A new state statute that took effect July 1 ties together multiple concepts that before had only been recommended by the Indiana Child Support Guidelines. Family law attorneys say the changes will help them determine how to advise their clients on what to expect in the child support orders and legal process. But some lawyers say the changes don’t necessarily simplify the process and they believe that more complicated family law litigation could happen as a result.

cassman-ryan-mug Cassman

“All of these concepts previously existed in some form in statutes and Indiana case law, but they were difficult to reconcile,” said Carmel family law attorney Ryan Cassman at Coots Henke & Wheeler. “The recommendations were not always followed. The old practice of simply alternating the exemptions has been the norm, and I don’t think it will be easier now because that old way was very easy, and this will be complex, but hopefully fair.”
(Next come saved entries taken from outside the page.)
(** What a backend within these limits can encode. *)
Record fits (r : MediaRequest) (b : EncoderBackend) (l : BackendLimits) : Prop := {
  fits_codec : set_contains (bl_codecs l) (video_codec (mr_video r)) = true;
  fits_chroma : set_contains (bl_chroma l) (video_chroma (mr_video r)) = true;
  fits_depth : set_contains (bl_bit_depths l) (video_bit_depth (mr_video r)) = true;
  fits_range : set_contains (bl_ranges l) (video_range (mr_video r)) = true;
  fits_matrix : video_matrix (mr_video r) = MatrixIdentity -> bl_identity_matrix l = true;
  fits_offered_chroma : set_contains (offered_chroma (video_codec (mr_video r))) (video_chroma (mr_video r)) = true;
  fits_offered_depth : set_contains (offered_bit_depths (video_codec (mr_video r))) (video_bit_depth (mr_video r)) = true;
  fits_ceiling : b = NativeNvenc -> video_codec (mr_video r) = CodecAv1 -> video_chroma (mr_video r) = Chroma420;
  fits_width : mr_width r <= bl_max_width l;
  fits_height : mr_height r <= bl_max_height l;
  fits_fps : mr_fps r <= bl_max_fps l;
  fits_cursor : mr_cursor_mode r = CursorHost -> bl_cursor_in_video l = true
}.

Definition exact_plan (r : MediaRequest) (b : EncoderBackend) (l : BackendLimits) : ResolvedMediaPlan :=
  plan_with b (mr_video r) (mr_width r) (mr_height r) (mr_fps r) (mr_cursor_mode r) l.

(** A candidate the resolution passes over. *)
Definition skipped (request : EncoderRequest) (c : BackendCandidate) : Prop :=
  accepts request (cand_backend c) = false \/ (request = RequestAuto /\ exists reason, cand_availability c = Unavailable reason).

(** The candidate it stops at. *)
Definition first_usable (request : EncoderRequest) (candidates : list BackendCandidate) (b : EncoderBackend) (l : BackendLimits) : Prop :=
  exists pre post, candidates = pre ++ mkCandidate b (Available l) :: post /\ Forall (skipped request) pre /\ accepts request b = true.

(** No candidate will do, and why. *)
Inductive unusable (request : EncoderRequest) (candidates : list BackendCandidate) : MediaPlanError -> Prop :=
| UnusableNamed pre b reason post : candidates = pre ++ mkCandidate b (Unavailable reason) :: post ->
    Forall (fun c => accepts request (cand_backend c) = false) pre -> accepts request b = true -> request <> RequestAuto ->
    unusable request candidates (BackendUnavailable reason)
| UnusableMissing : Forall (fun c => accepts request (cand_backend c) = false) candidates -> request <> RequestAuto ->
    unusable request candidates RequestedBackendMissing
| UnusableAll : Forall (fun c => exists reason, cand_availability c = Unavailable reason) candidates -> request = RequestAuto ->
    unusable request candidates NoBackendAvailable.

Lemma is_auto_true r : is_auto r = true <-> r = RequestAuto.
Proof. by destruct r. Qed.

Lemma resolve_loop_spec {A} (serve : EncoderBackend -> BackendLimits -> result MediaPlanError A) request matched candidates :
  (matched = true -> request = RequestAuto) ->
  (exists b l, first_usable request candidates b l /\ resolve_loop serve request matched candidates = serve b l)
  \/ (exists e, unusable request candidates e /\ resolve_loop serve request matched candidates = Err e).
Proof.
  revert matched. induction candidates as [|[b a] rest IH]; intros matched Hm; cbn [resolve_loop cand_backend cand_availability].
  - right. eexists. split; [|done]. destruct (is_auto request) eqn:Ea; cbn [negb andb].
    + apply is_auto_true in Ea. by constructor.
    + assert (request <> RequestAuto) by by intros ->. destruct matched; [by destruct (H (Hm eq_refl))|]. by apply UnusableMissing.
  - assert (forall c m, skipped request c -> (m = true -> request = RequestAuto) ->
      (accepts request (cand_backend c) = false \/ m = true) ->
      (exists b l, first_usable request (c :: rest) b l /\ resolve_loop serve request m rest = serve b l)
      \/ (exists e, unusable request (c :: rest) e /\ resolve_loop serve request m rest = Err e)) as Hskip.
    { intros c m Hc Hm' Hor. destruct (IH m Hm') as [(b' & l & (pre & post & -> & Hpre & Hb) & E)|(e & He & E)].
      - left. exists b', l. split; [|done]. exists (c :: pre), post. split_and!; [done|by constructor|done].
      - right. exists e. split; [|done]. destruct He as [pre b' reason post -> Hpre Hb Hn|Hall Hn|Hall ->].
        + apply (UnusableNamed _ _ (c :: pre) b' reason post); try done. constructor; [|done]. destruct Hor as [?|?]; [done|by destruct (Hn (Hm' H))].
        + apply UnusableMissing; [|done]. constructor; [|done]. destruct Hor as [?|?]; [done|by destruct (Hn (Hm' H))].
        + apply UnusableAll; [|done]. constructor; [|done]. by destruct Hc as [Hc|[_ Hc]]. }
    destruct (accepts request b) eqn:Eb; cbn [negb].
    + destruct a as [l|reason]; [left; exists b, l; split; [|done]; exists [], rest; by split_and!|].
      destruct (is_auto request) eqn:Ea; cbn [negb].
      * apply is_auto_true in Ea as Er. apply (Hskip (mkCandidate b (Unavailable reason)) true); [|done|by right]. right. eauto.
      * right. eexists. split; [|done]. apply (UnusableNamed _ _ [] b reason rest); try done. by intros ->.
    + apply (Hskip (mkCandidate b a) matched); [by left|done|by left].
Qed.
Indianapolis attorney Andrew Soshnick, a Baker & Daniels certified family law specialist and former chair of the Indiana State Bar Association’s family law section, says this statutory change hits at the heart of most child support cases because of the income focus. Neither the ISBA nor the Indiana Judicial Center have kept track of specifically how many of these provisions in the new law had been followed statewide in the past, but anecdotally attorneys say courts didn’t always include those factors as is now required.

“Most well-informed family law practitioners have already dealt with the tax exemption issue in a manner as contemplated under the new statute,” said Indianapolis attorney Carl Becker with Newton Becker Bouwkamp Pendoski. “This includes losing the right to utilize the exemption if the payor is not current on child support at the end of the year. But because there are often arguments regarding what has or has not been paid, this will provide for a mechanism of providing notice when the payee believes there is an arrearage while allowing the payor an opportunity to prove he or she is current.”

The changes were made in House Enrolled Act 1427, which moved through the legislative process mostly unopposed. Only a handful of senators strayed from supporting the bill after unanimous House approval, likely because it only codifies principles that the legal community has become familiar with and began seeing implemented since the revised guidelines took effect in January 2010.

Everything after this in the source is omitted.